Whilst this data points to the positive effect on quality of life of management of spasticity by SDR, we acknowledge that this surgery is only addressing one aspect of the complex set of complications associated with cerebral palsy.

It is important to acknowledge that the data provided is an analysis of parent/caregiver reported quality of life for children with cerebral palsy. Several of the parents reported completing the questionnaire with their child, but this was not standardised across the cohort and was not specifically indicated on the response form. Whilst it has been widely accepted that parental reports provide an appropriate proxy for child quality of life, recent studies have pointed to important differences in quality of life reporting in these two groups [44]. In addition, due to the young age of the patient cohort at the time of surgery, it is difficult to address this and deliver patient-reported measures that can be collected from before surgery and into the follow-up period.

Finally, and importantly, the funding of SDR surgery through this study has been partly through NHS pathways and partly through self-funding pathways, where patients have paid the hospital costs, but private fees were not levied, to increase the accessibility of the surgery. Naturally, these families are highly motivated but may also be conflicted in having high expectations of improvement from SDR. This combination could lead to an inherent selection bias for such patients and families which affects the validity of a subjective qualitative measure such as CPQoL.
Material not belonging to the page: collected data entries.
(** C22: on a well-formed broker, an admissible claim that succeeds under a lease
    id that nobody holds hands out the oldest available task of the group's
    namespace, queued or with an expired lease, in (creation time,
    id) order, leased to the claimant until now plus the duration at the next
    lease epoch; it returns no task only if no task is available, and then
    changes nothing. *)
Theorem claim_takes_oldest_available c m r m' :
  Inv m → admissible (ClaimTask c) m → fresh_lease (cl_lease_id c) (m_state m) →
  claim_task c m = (Ok r, m') → oldest_claimed c m r m'.
Proof.
  intros Hi [Hdl Hroom] Hfresh Hc.
  destruct (claim_refines c m (inv_index _ Hi) Hdl Hroom) as [Href _].
  rewrite Hc in Href. symmetry in Href. apply spec_claim_fresh in Href as (g & Hg & Hcase); [|done..].
  exists g. split; [done|]. simpl in Hcase. cbv zeta.
  destruct (ready_list _ _) as [|[c0 id] h] eqn:Hrl.
  - destruct Hcase as [-> ->]. split; [|done]. intros id t Ht.
    destruct (available _ _ t) eqn:Ha; [|done].
    assert ((t_created_at_ms t, id) ∈ []) as []%elem_of_nil.
    rewrite <-Hrl. apply available_ready. eauto.
  - destruct Hcase as (t1 & Ht1 & Hr & Hs'). simpl in Hs'.
    pose proof Ht1 as (t & Ht & ->)%requeue_where_lookup.
    rewrite Hr, requeue_choice_id, (proj1 (si_tasks _ (inv_state _ Hi) id t Ht)).
    assert ((c0, id) ∈ (c0, id) :: h) as Hin by by left. rewrite <-Hrl in Hin.
    apply available_ready in Hin as (t' & Ht' & Hcr & Hav). simplify_eq.
    eexists t, _. split_and!; [done|done| |by rewrite Hs'|done..| |done].
    + intros id' t' Ht' Hav'. 
      apply (sorted_head_min (t_created_at_ms t, id) (t_created_at_ms t', id') h); rewrite <-Hrl;
        [apply ready_list_sorted|]. apply available_ready. eauto.
    + simpl. by rewrite requeue_choice_epoch.
Qed.

Lemma claim_takes_oldest_available_witness :
  match claim_task (claim_command "ga" "m1" "l2" 200 50) busy_machine with
  | (Ok r, m') => oldest_claimed (claim_command "ga" "m1" "l2" 200 50) busy_machine r m'
  | (Err _, _) => False
  end.
Proof.
  destruct (claim_task (claim_command "ga" "m1" "l2" 200 50) busy_machine) as [[r|e] m'] eqn:E.
  - apply claim_takes_oldest_available; [apply busy_inv|by_compute|by_compute|exact E].
  - vm_compute in E. discriminate E.
Defined.

(** A lease id the claimant already holds answers the claim. *)
Lemma claim_task_existing c m ns gen id t :
  IndexInv ∅ m → require_term (cl_expected_term c) m = Ok tt →
  require_group_member (cl_group_id c) (cl_member_id c) (cl_expected_generation c) m = Ok (ns, gen) →
  m_tasks m !! id = Some t → holds_lease (cl_lease_id c) t = true →
  leased_by (cl_group_id c) (cl_member_id c) t = true →
  claim_task c m = (Ok (task_claim_result gen (Some t) m), m).
Proof.
  intros Hi Ht Hg Hid Hh Hby. unfold claim_task. rewrite Ht, Hg.
  assert (m_active_lease_tasks m !! cl_lease_id c = Some id) as ->
    by (apply (ii_active _ _ Hi); eauto).
  rewrite Hid. simpl. apply leased_by_true in Hby as (l & -> & -> & ->).
  by rewrite !bool_decide_true.
Qed.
In spite of these limitations, we feel that this article adds useful data regarding quality of life after SDR to improve our understanding of another aspect of outcome from this surgery. We present a large prospective cohort of patients operated by the same surgeon using the same technique and the same post-operative therapy protocol with complete follow-up at consistent intervals. We also present underreported information on family-reported outcomes using an internationally validated tool.

Despite the limitations of this study, the improvement across the CPQoL domains that we demonstrate in this study present a structured indication of the child’s and family’s personal feelings after a major operation for children with long-term disability from cerebral palsy.

Conclusions

Using the CPQoL assessment tool, we have demonstrated statistically significant improvement in five of the seven domains as reported predominantly by parents or caregivers. These were most highly significant for “Participation and physical health”, followed by “Feelings about functioning” and “Pain and impact of disability” then, “Emotional well-being and self-esteem” and “Access to services”—in order of significance at 1 year and 2 years post-operatively.

These quality of life data add an important additional dimension to the existing literature base which has largely focussed on physical post-operative measures after SDR surgery. Ongoing data collection and analysis will determine whether this is sustained at 5 years and 10 years post-procedure.